Task instructions
Print the data that follows exactly as it stands, from its first line through the line containing "(** * The link", and stop there.

Information
━━━━━━━━━━━━━━━━

(** With an empty pool the loop ends with the next lucky draw, and each round makes
    one draw at least. *)

Lemma pick_fresh n : forall fuel adds_up total st,
  evict_ok st -> pool_rep (es_pool st) [] -> 0 <= total -> total_keys (es_dbs st) <> 0 ->
  (exists m, (es_draws st <= m < es_draws st + n)%nat /\ lucky m) -> (n <= fuel)%nat ->
  exists total' best st', pick_loop fuel adds_up keys_of populate total st = Ok (total', best, st') /\ only_pool st st' /\
    evict_ok st' /\ picked st total' best.
Proof.
  induction n as [|n IH]; intros fuel adds_up total st Hok Hl Htot Hn (m & Hm & Hlm) Hfuel; [lia|].
  destruct fuel as [|fuel]; [lia|]. pose proof (total_keys_nonneg (es_dbs st)).
  destruct (pick_round fuel adds_up total st [] Hok Hl Htot)
    as (st1 & l1 & Ho1 & Hl1 & HT & Hne & st2 & Ho2 & Hl2 & Hd2 & _ & Hd & ->).
  specialize (Hd Hn). destruct (Z.eqb_spec ((if adds_up then total else 0) + total_keys (es_dbs st)) 0); [destruct adds_up; lia|].
  destruct (take_best (there_in st) l1) as [[c|] rest] eqn:Et; cbn [fst snd found option_map] in *.
  - eexists _, _, st2. split; [done|]. split; [done|]. split; [by eapply only_pool_ok|]. split; [done|].
    apply take_best_Some, there_present in Et. destruct c as [idle key dbid]. exact (present_idle _ idle _ _ Et).
  - apply take_best_None in Et as [-> HF]. specialize (HT (Forall_nil_2 _)). destruct l1 as [|c l1].
    2:{ inversion HF as [|? ? Hc _]; inversion HT as [|? ? Hp _]; subst. apply there_present in Hp. congruence. }
    assert (es_draws st1 <= m)%nat as Hm1.
    { destruct (decide (es_draws st1 <= m)%nat); [done|]. destruct Hne; [|done]. right. exists m. split; [lia|done]. }
    destruct (IH fuel adds_up ((if adds_up then total else 0) + total_keys (es_dbs st)) st2 (only_pool_ok _ _ _ Hok Ho2 Hl2) Hl2)
      as (t & best & st3 & -> & Ho3 & Hok3 & Hp); [destruct adds_up; lia|by rewrite (op_dbs _ _ Ho2)|exists m; split; [lia|done]|lia|].
    eexists _, _, st3. split; [done|]. split; [by eapply only_pool_trans|]. split; [done|]. unfold picked in *.
    destruct best as [[dbid key]|]; [by rewrite <- (present_only _ _ _ Ho2)|by rewrite <- (op_dbs _ _ Ho2)].
Qed.

(** Of any [gap] draws in a row one is lucky. *)

Context (gap : nat) (Hgap : forall n, exists m, (n <= m < n + gap)%nat /\ lucky m).
(* ===== verification/PeerLink.v ===== *)
(** * The link with a peer ([src/src/networking.c])

    The stream of a peer is read in pieces of any size; its commands are run as
    they become complete, the replication offset follows the commands that ran,
    and the bytes of those commands are forwarded to this server's own slaves.
    Inside a transaction the offset waits for its end, and before the peer is
    CONNECTED nothing is counted.  The model is that of a client with the flag
    [CLIENT_CRDT_MASTER]; running a command is a parameter, for which [PeerServer]
    states the interface and [PeerMulti] has the implementation. *)

From S2P Require Import Prelude Util Sds VectorClock VcTheory VcText VcClaims Proxy CrdtServer Backlog Resp World Feed Psync.

Inductive request_type := REQ_UNKNOWN | PROTO_REQ_INLINE | PROTO_REQ_MULTIBULK.

(** [l_pending] is [pending_querybuf]: the bytes read whose commands have not
    run. *)

Record link := MkLink {
  l_reader : reader;
  l_reqtype : request_type;
  l_reploff : Z;
  l_read_reploff : Z;
  l_pending : bytes
}.

(** [resetClient]: the arguments are freed, the reading state is the initial
    one; unread input stays. *)

Definition resetClient (l : link) : link :=
  MkLink (MkReader (querybuf (l_reader l)) 0 (-1) [] (close (l_reader l))) REQ_UNKNOWN
    (l_reploff l) (l_read_reploff l) (l_pending l).

Section processing.

(** [exec] runs a command on the state of the server ([processCommand], which
    keeps the client open); [connected] tells whether the peer is in the state
    [REPL_STATE_CONNECTED], [multi] whether the client has the flag
    [CLIENT_MULTI]; [paused] is [clientsArePaused()]. *)

Context {St : Type} (exec : list bytes -> St -> St) (connected multi : St -> bool) (max_bulk : Z) (paused : bool).

(** Every round that goes on has consumed input, so its length bounds the
    rounds. *)

Fixpoint processInputBuffer (fuel : nat) (l : link) (st : St) : res (link * St) :=
  match fuel with
  | O => Ok (l, st)
  | S fuel =>
      let r := l_reader l in
      if bool_decide (querybuf r = []) then Ok (l, st) else
      if paused then Ok (l, st) else
      if close r then Ok (l, st) else
      let reqtype := match l_reqtype l with
                     | REQ_UNKNOWN => if bool_decide (querybuf r !! 0%nat = Some 42)
                                      then PROTO_REQ_MULTIBULK else PROTO_REQ_INLINE
                     | t => t
                     end in
      '(p, r) ← match reqtype with
                | PROTO_REQ_INLINE => Ok (processInlineBuffer r)
                | _ => processMultibulkBuffer max_bulk r
                end;
      let l := MkLink r reqtype (l_reploff l) (l_read_reploff l) (l_pending l) in
      match p with
      | ParseOk =>
          if bool_decide (r_argv r = []) then processInputBuffer fuel (resetClient l) st
          else
            let st := exec (r_argv r) st in
            let l := if connected st && negb (multi st)
                     then MkLink r reqtype (l_read_reploff l - Z.of_nat (length (querybuf r)))
                            (l_read_reploff l) (l_pending l)
                     else l in
            processInputBuffer fuel (resetClient l) st
      | _ => Ok (l, st)
      end
  end.

(** [readQueryFromClient] for the client of a peer, after [b] was read from the
    socket: the bytes returned are those that are forwarded to the slaves.  Only
    while the peer is connected the bytes are counted, kept and forwarded. *)

Definition readQuery (b : bytes) (l : link) (st : St) : res (link * St * bytes) :=
  let r := append_input b (l_reader l) in
  if connected st then
    let l := MkLink r (l_reqtype l) (l_reploff l) (l_read_reploff l + Z.of_nat (length b)) (l_pending l ++ b) in
    let prev_offset := l_reploff l in
    '(l, st) ← processInputBuffer (S (length (querybuf r))) l st;
    let applied := l_reploff l - prev_offset in
    if applied =? 0 then Ok (l, st, [])
    else Ok (MkLink (l_reader l) (l_reqtype l) (l_reploff l) (l_read_reploff l)
               (sdsrange (l_pending l) applied (-1)),
             st, take (Z.to_nat applied) (l_pending l))
  else
    let l := MkLink r (l_reqtype l) (l_reploff l) (l_read_reploff l) (l_pending l) in
    '(l, st) ← processInputBuffer (S (length (querybuf r))) l st;
    Ok (l, st, []).

Fixpoint readQueries (bs : list bytes) (l : link) (st : St) : res (link * St * bytes) :=
  match bs with
  | [] => Ok (l, st, [])
  | b :: bs =>
      '(l, st, fwd) ← readQuery b l st;
      '(l, st, fwd2) ← readQueries bs l st;
      Ok (l, st, fwd ++ fwd2)
  end.

End processing.

(** What [crdtReplicationCacheMaster] makes of the client of a lost link: what
    was read and not run is forgotten. *)

Definition cacheMaster (l : link) : link :=
  resetClient (MkLink (MkReader [] (multibulklen (l_reader l)) (bulklen (l_reader l)) (r_argv (l_reader l))
                         (close (l_reader l)))
                 (l_reqtype l) (l_reploff l) (l_reploff l) []).

(** The forwarding itself: [dictid] is the database of the client before the
    commands ran. *)

Definition forward (dictid : Z) (fwd : bytes) (w : world) : res world :=
  if bool_decide (fwd = []) then Ok w else
  w ← (if negb (slaveseldb (w_server w) =? dictid) then sendSelectCommandToSlave dictid w else Ok w);
  replicationFeedSlavesFromMasterStream fwd w.

(** ** Reading a stream of commands *)

Definition encodes (cmds : list (list bytes)) : bytes := concat (map encode_command cmds).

━━━━━━━━━━━━━━━━

Output for this exercise
(** With an empty pool the loop ends with the next lucky draw, and each round makes
    one draw at least. *)

Lemma pick_fresh n : forall fuel adds_up total st,
  evict_ok st -> pool_rep (es_pool st) [] -> 0 <= total -> total_keys (es_dbs st) <> 0 ->
  (exists m, (es_draws st <= m < es_draws st + n)%nat /\ lucky m) -> (n <= fuel)%nat ->
  exists total' best st', pick_loop fuel adds_up keys_of populate total st = Ok (total', best, st') /\ only_pool st st' /\
    evict_ok st' /\ picked st total' best.
Proof.
  induction n as [|n IH]; intros fuel adds_up total st Hok Hl Htot Hn (m & Hm & Hlm) Hfuel; [lia|].
  destruct fuel as [|fuel]; [lia|]. pose proof (total_keys_nonneg (es_dbs st)).
  destruct (pick_round fuel adds_up total st [] Hok Hl Htot)
    as (st1 & l1 & Ho1 & Hl1 & HT & Hne & st2 & Ho2 & Hl2 & Hd2 & _ & Hd & ->).
  specialize (Hd Hn). destruct (Z.eqb_spec ((if adds_up then total else 0) + total_keys (es_dbs st)) 0); [destruct adds_up; lia|].
  destruct (take_best (there_in st) l1) as [[c|] rest] eqn:Et; cbn [fst snd found option_map] in *.
  - eexists _, _, st2. split; [done|]. split; [done|]. split; [by eapply only_pool_ok|]. split; [done|].
    apply take_best_Some, there_present in Et. destruct c as [idle key dbid]. exact (present_idle _ idle _ _ Et).
  - apply take_best_None in Et as [-> HF]. specialize (HT (Forall_nil_2 _)). destruct l1 as [|c l1].
    2:{ inversion HF as [|? ? Hc _]; inversion HT as [|? ? Hp _]; subst. apply there_present in Hp. congruence. }
    assert (es_draws st1 <= m)%nat as Hm1.
    { destruct (decide (es_draws st1 <= m)%nat); [done|]. destruct Hne; [|done]. right. exists m. split; [lia|done]. }
    destruct (IH fuel adds_up ((if adds_up then total else 0) + total_keys (es_dbs st)) st2 (only_pool_ok _ _ _ Hok Ho2 Hl2) Hl2)
      as (t & best & st3 & -> & Ho3 & Hok3 & Hp); [destruct adds_up; lia|by rewrite (op_dbs _ _ Ho2)|exists m; split; [lia|done]|lia|].
    eexists _, _, st3. split; [done|]. split; [by eapply only_pool_trans|]. split; [done|]. unfold picked in *.
    destruct best as [[dbid key]|]; [by rewrite <- (present_only _ _ _ Ho2)|by rewrite <- (op_dbs _ _ Ho2)].
Qed.

(** Of any [gap] draws in a row one is lucky. *)

Context (gap : nat) (Hgap : forall n, exists m, (n <= m < n + gap)%nat /\ lucky m).
(* ===== verification/PeerLink.v ===== *)
(** * The link with a peer ([src/src/networking.c])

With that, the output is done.